(** ** Reading the board (_board.py) *)

Definition by_urgency (a b : IssueRow) : bool :=
  (TYPE_RANK (r_type a) <? TYPE_RANK (r_type b))
  || ((TYPE_RANK (r_type a) =? TYPE_RANK (r_type b)) && (r_id a <=? r_id b)).

(** [min(candidates, key=...)]: the first of the least. *)
Fixpoint first_min {A} (le : A -> A -> bool) (l : list A) : option A :=
  match l with
  | [] => None
  | x :: l =>
      match first_min le l with
      | None => Some x
      | Some y => Some (if le x y then x else y)
      end
  end.

Definition is_open (i : IssueRow) : bool := bool_decide (r_status i = OPEN).

Definition board_next_open (issues : list IssueRow) : option IssueRow :=
  first_min by_urgency (List.filter is_open issues).

Definition remaining (issues : list IssueRow) : list IssueRow :=
  List.filter (fun i => negb (bool_decide (r_status i = CLOSED))) issues.

Definition blocked_queue (issues : list IssueRow) : bool :=
  match remaining issues with
  | [] => false
  | rest => forallb (fun i => bool_decide (r_status i = BLOCKED)) rest
  end.

Definition has_open (issues : list IssueRow) : bool := existsb is_open issues.

Record IssueBrief := mk_IssueBrief {
  br_id : Z; br_type : pystr; br_status : pystr; br_title : pystr; br_attempts : Z
}.
Record IssueDetail := mk_IssueDetail { de_brief : IssueBrief; de_description : pystr }.

Definition brief (i : IssueRow) : IssueBrief :=
  mk_IssueBrief (r_id i) (type_value (r_type i)) (status_value (r_status i)) (r_title i) (r_attempts i).
Definition briefs (issues : list IssueRow) : list IssueBrief := map brief issues.
Definition detail (i : IssueRow) : IssueDetail := mk_IssueDetail (brief i) (r_description i).

(** ** Configuration and budget (_config.py, _budget.py, _roles.py) *)

Record IssueQueueConfig := mk_IssueQueueConfig {
  c_max_rounds : Z;
  c_max_attempts_per_issue : Z;
  c_max_issues_per_perf_eval : Z;
  c_max_issues_per_round : option Z;
  c_max_board_retries : Z;
  c_load_levels_json : option pystr
}.
Lemma last_kept_job j budget inner s kept :
  Forall (fun e => is_work e = true) inner ->
  last_kept (E_Open j budget (Done (inl tt)) :: inner ++ [E_Settle s kept]) = kept.
Proof. intros Hw. unfold last_kept. simpl. rewrite omap_app, (work_no_kept _ Hw). by destruct kept. Qed.

Lemma plain_keeps_none i kept :
  keeps_asserted ctx -> settled (ctx := ctx) (interrupt_settle i) kept -> kept = None.
Proof. intros law H. destruct kept as [k|]; [|done]. apply law in H as (a & Ha & _). by destruct i. Qed.

Lemma emits_run_step q issues step :
  match step with Finish _ => False | _ => True end ->
  emits (run_step (ctx := recorded ctx) dump_implementer dump_judge dump_perf metrics_json repr
           run_id baseline c q issues step)
    (step_events q issues step).
Proof.
  destruct valid_bounds as (_ & Ha & _). assert (0 <= 2 * attempts) as Ht0 by lia.
  assert (0 <= 2) as Ht2 by lia. intros Hstep. unfold run_step, step_events. destruct step as [issue| |e]; [| |done].
  - apply emits_task. refine (emits_mono _ _ _ (emits_issue_job ctx dump_implementer dump_judge repr
      (mk_IssueJob (next_job run_id baseline c KIND_ISSUE q issues) issue) Ha) _). intros out new H.
    destruct (job_events_record _ _ _ _ _ _ _ _ Ht0 H) as (Ht & _ & Hone & Hch & opened & rest & Hn & Hr).
    split_and!; [exact Ht|done|done|by eexists _, opened, rest| |].
    + intros law. destruct H as [(opened' & -> & Ho & Href)|(inner & s & kept & -> & Hw & _ & Hs & Hk)].
      { destruct out as [d|[]]; [by destruct Href|done..]. }
      rewrite (last_kept_job _ _ _ _ _ Hw). destruct out as [d|i]; simpl in Hk.
      * exact (proj1 Hk).
      * destruct Hk as [-> _]. apply (plain_keeps_none _ _ law) in Hs. subst kept. by destruct i.
    + destruct out as [d|[]]; by try eexists.
  - apply emits_task. refine (emits_mono _ _ _ (emits_perf_job _ _ _ _ _) _). intros out new H.
    destruct (job_events_record _ _ _ _ _ _ _ _ Ht2 H) as (Ht & _ & Hone & Hch & opened & rest & Hn & Hr).
    split_and!; [exact Ht|done|done|by eexists _, opened, rest| |].
    + intros law. destruct H as [(opened' & -> & _)|(inner & s & kept & -> & Hw & _ & Hs & Hk)].
      { by destruct out as [d|[]]. }
      rewrite (last_kept_job _ _ _ _ _ Hw). destruct Hk as [_ Hk]. destruct out as [d|i]; simpl in Hk.
      * destruct Hk as [succeeded ->]. destruct kept as [k|]; [|done]. by apply law in Hs as (a & Ha' & _).
      * subst s. apply (plain_keeps_none _ _ law) in Hs. subst kept. by destruct i.
    + by destruct out as [d|[]].
Qed.

Lemma decide_room q issues :
  match decide_step q issues c with
  | Work _ => q_round_idx q < c_max_rounds c /\ q_processed q < cap
  | Assess => q_round_idx q < c_max_rounds c
  | Finish _ => True
  end.
Proof.
  unfold decide_step. destruct (q_assessed q && negb (q_filed q) && negb (has_open issues)); [done|].
  destruct (Z.leb_spec (c_max_rounds c) (q_round_idx q)); [done|].
  destruct (Z.leb_spec cap (q_processed q)); [|destruct (board_next_open issues); [done|]];
    by destruct (blocked_queue issues).
Qed.

(** The jobs and the turns that lie before the queue's place in its rounds. *)
Definition jobs_before (q : Queue) : Z := q_round_idx q * (cap + 1) + q_processed q.
Definition turns_before (q : Queue) : Z :=
  q_round_idx q * (cap * (2 * attempts) + 2) + q_processed q * (2 * attempts).

Definition sound (l : list Event) : Prop :=
  count is_opening l <= max_jobs c /\ count is_turn l <= max_turns /\ one_at_a_time l
  /\ (keeps_asserted ctx -> builds_on_tip baseline l).

Definition in_place (q : Queue) : Prop :=
  0 <= q_round_idx q <= c_max_rounds c /\ 0 <= q_processed q <= cap
  /\ (q_round_idx q = c_max_rounds c -> q_processed q = 0).

Definition holds (q : Queue) (l : list Event) : Prop :=
  sound l /\ in_place q /\ count is_opening l = q_jobs_started q
  /\ (keeps_asserted ctx -> q_tip q = last_kept l)
  /\ (active q = true -> q_jobs_started q <= jobs_before q /\ count is_turn l <= turns_before q).

Definition adopts_last (l : list Event) : Prop :=
  keeps_asserted ctx -> requires_accuracy_proof = false -> adopted l = last_kept l.

Lemma holds_new : holds new_queue [].
Proof.
  destruct valid_bounds as (Hr & Ha & Hc). unfold holds, sound, in_place, max_jobs, jobs_before, turns_before.
  simpl. unfold count. simpl. split_and!; try nia; try done; [by exists 0%nat|].
  intros _ l1 j b o l2 Heq. by destruct l1.
Qed.

(** What is left of a round covers one more of its [C] parts of [k], or its last part of [e]. *)
Lemma rounds_fit r R p C k e d :
  0 <= r < R -> 0 <= p <= C -> 0 <= k -> 0 <= e -> (p < C /\ d = k \/ d = e) ->
  r * (C * k + e) + p * k + d <= R * (C * k + e).
Proof.
  intros Hr Hp Hk He Hd.
  assert ((r + 1) * (C * k + e) <= R * (C * k + e)) by (apply Z.mul_le_mono_nonneg_r; nia).
  assert (p * k + d <= C * k + e); [|lia].
  destruct Hd as [[Hlt ->]| ->]; [assert ((p + 1) * k <= C * k)|assert (p * k <= C * k)];
    try (apply Z.mul_le_mono_nonneg_r; lia); lia.
Qed.

(** A job fits in the place the queue decided it from. *)
Lemma step_fits q issues :
  in_place q ->
  match decide_step q issues c with
  | Finish _ => True
  | step =>
      jobs_before q + 1 <= max_jobs c /\ turns_before q + step_turns step <= max_turns
  end.
Proof.
  destruct valid_bounds as (Hr & Ha & Hc). intros (Hround & Hproc & _).
  pose proof (decide_room q issues) as Hroom. unfold jobs_before, turns_before, max_jobs.
  set (r := q_round_idx q) in *. set (p := q_processed q) in *.
  pose proof (rounds_fit r (c_max_rounds c) p cap 1 1 1) as Hjobs.
  rewrite !Z.mul_1_r in Hjobs.
  destruct (decide_step q issues c); cbn [step_turns]; [| |done].
  - destruct Hroom. split; [apply Hjobs; lia|].
    apply rounds_fit; lia.
  - split; [apply Hjobs; lia|]. apply rounds_fit; lia.
Qed.

Lemma sound_step q issues l out new :
  holds q l -> active q = true ->
  match decide_step q issues c with Finish _ => False | _ => True end ->
  step_events q issues (decide_step q issues c) out new -> sound (l ++ new).
Proof.
  intros ((_ & _ & Hone & Hbuilds) & Hplace & Hjobs & Htip & Hact) Hactive Hstep
    (Hturns & Hone' & _ & (budget & opened & rest & -> & Hrest) & _).
  destruct (Hact Hactive) as [Hj Ht]. pose proof (step_fits q issues Hplace) as Hfits.
  assert (jobs_before q + 1 <= max_jobs c
          /\ turns_before q + step_turns (decide_step q issues c) <= max_turns) as [Hfj Hft].
  { by destruct (decide_step q issues c). }
  unfold sound. rewrite !count_app. split_and!.
  - rewrite count_cons. simpl. lia.
  - lia.
  - by apply one_at_a_time_app.
  - intros law. specialize (Hbuilds law). apply builds_on_tip_job; [done| | |done].
    + simpl. unfold next_sequence. lia.
    + simpl. unfold base. by rewrite (Htip law).
Qed.

Lemma in_place_folded q issues d :
  in_place q ->
  match d with
  | FoldIssue _ => exists i, decide_step q issues c = Work i
  | FoldPerf _ => decide_step q issues c = Assess
  | TaskStopped => True
  end ->
  in_place (folded (started q) d)
  /\ match d with
     | TaskStopped => active (folded (started q) d) = false
     | _ => jobs_before q + 1 <= jobs_before (folded (started q) d)
            /\ turns_before q + step_turns (decide_step q issues c) <= turns_before (folded (started q) d)
     end.
Proof.
  destruct valid_bounds as (Hr & Ha & Hc). intros (Hround & Hproc & Hlast) Hd.
  pose proof (decide_room q issues) as Hroom. unfold in_place, jobs_before, turns_before.
  destruct d as [d|d|]; simpl.
  - destruct Hd as [i Hi]. rewrite Hi in *. simpl. destruct Hroom. split_and!; lia.
  - rewrite Hd in *. cbn [step_turns]. pose proof (Z.mul_le_mono_nonneg_r (q_processed q) cap (2 * attempts)).
    split_and!; lia.
  - split; [done|]. unfold active. simpl. by rewrite andb_false_r.
Qed.

Lemma holds_step q issues l d new :
  holds q l -> active q = true ->
  match decide_step q issues c with Finish _ => False | _ => True end ->
  step_events q issues (decide_step q issues c) (Done d) new ->
  holds (folded (started q) d) (l ++ new).
Proof.
  intros Hq Hactive Hstep Hev. pose proof (sound_step _ _ _ _ _ Hq Hactive Hstep Hev) as Hsound.
  destruct Hq as (_ & Hplace & Hjobs & Htip & Hact). destruct (Hact Hactive) as [Hj Ht].
  destruct Hev as (Hturns & _ & _ & (budget & opened & rest & -> & Hrest) & Hmoved & Hd).
  destruct (in_place_folded q issues d Hplace) as [Hplace' Hbefore]; [by destruct d|].
  split_and!; [done|done| | |].
  - rewrite count_app, count_cons, Hrest, Hjobs. by destruct d.
  - intros law. rewrite last_kept_app, <- (Hmoved law), <- (Htip law).
    destruct d as [d| |]; [simpl; unfold or_else; by destruct (jd_kept d)|done..].
  - intros Hact'. rewrite count_app.
    destruct d as [d|d|]; [| |by rewrite Hbefore in Hact']; destruct Hbefore; simpl q_jobs_started; lia.
Qed.

Lemma adopted_app l1 l2 :
  adopted (l1 ++ l2) = match last (omap choice_of l2) with Some choice => choice | None => adopted l1 end.
Proof. unfold adopted. rewrite omap_app, last_app. by destruct (last (omap choice_of l2)). Qed.

(** Events that open, settle and choose nothing, after a record. *)
Lemma idle_after q l new :
  count is_opening new = 0 -> count is_turn new = 0 -> omap slot_of new = [] ->
  (sound l -> sound (l ++ new))
  /\ (last_kept new = None -> holds q l -> holds q (l ++ new))
  /\ (last_kept new = None -> omap choice_of new = [] -> adopts_last l -> adopts_last (l ++ new)).
Proof.
  intros Ho Ht Hs.
  assert (sound l -> sound (l ++ new)) as Hsound.
  { intros (H1 & H2 & H3 & H4). unfold sound. rewrite !count_app, Ho, Ht, !Z.add_0_r.
    split_and!; [done|done| |].
    - by apply one_at_a_time_app, no_slots_one_at_a_time.
    - intros law. by apply builds_on_tip_none; [apply H4|]. }
  split_and!; [done| |].
  - intros Hk (H1 & H2 & H3 & H4 & H5).
    refine (conj (Hsound H1) (conj H2 (conj _ (conj _ _)))).
    + by rewrite count_app, Ho, Z.add_0_r.
    + by rewrite last_kept_app, Hk.
    + by rewrite count_app, Ht, Z.add_0_r.
  - intros Hk Hch Ha law Hreq. by rewrite last_kept_app, adopted_app, Hk, Hch; apply Ha.
Qed.

Lemma requests_idle new :
  Forall (fun e => is_request e = true) new ->
  count is_opening new = 0 /\ count is_turn new = 0 /\ omap slot_of new = []
  /\ last_kept new = None /\ omap choice_of new = [].
Proof.
  intros H. pose proof (requests_are_work _ H) as Hw.
  split_and!; [by apply work_no_opening|by apply requests_no_turns|by apply work_no_slot| |by apply work_no_choice].
  unfold last_kept. by rewrite work_no_kept.
Qed.

(** What [name_tip] records. *)
Definition tip_choice (q : Queue) : list Event :=
  match q_tip q with
  | Some tip => if requires_accuracy_proof then [] else [E_Choose (Some tip)]
  | None => []
  end.

Lemma name_tip_records q x t :
  exists x', name_tip (ctx := recorded ctx) requires_accuracy_proof q (x, t) = (x', t ++ tip_choice q).
Proof.
  unfold name_tip, tip_choice.
  destruct (q_tip q); [destruct requires_accuracy_proof|]; eexists; simpl; rewrite ?app_nil_r; reflexivity.
Qed.

Lemma tip_choice_idle q :
  count is_opening (tip_choice q) = 0 /\ count is_turn (tip_choice q) = 0
  /\ omap slot_of (tip_choice q) = [] /\ last_kept (tip_choice q) = None.
Proof. unfold tip_choice. by destruct (q_tip q); [destruct requires_accuracy_proof|]. Qed.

* * * * *

Your answer should be each line of the data that contains the word "IssueDetail", copied as it stands.

Record IssueDetail := mk_IssueDetail { de_brief : IssueBrief; de_description : pystr }.
Definition detail (i : IssueRow) : IssueDetail := mk_IssueDetail (brief i) (r_description i).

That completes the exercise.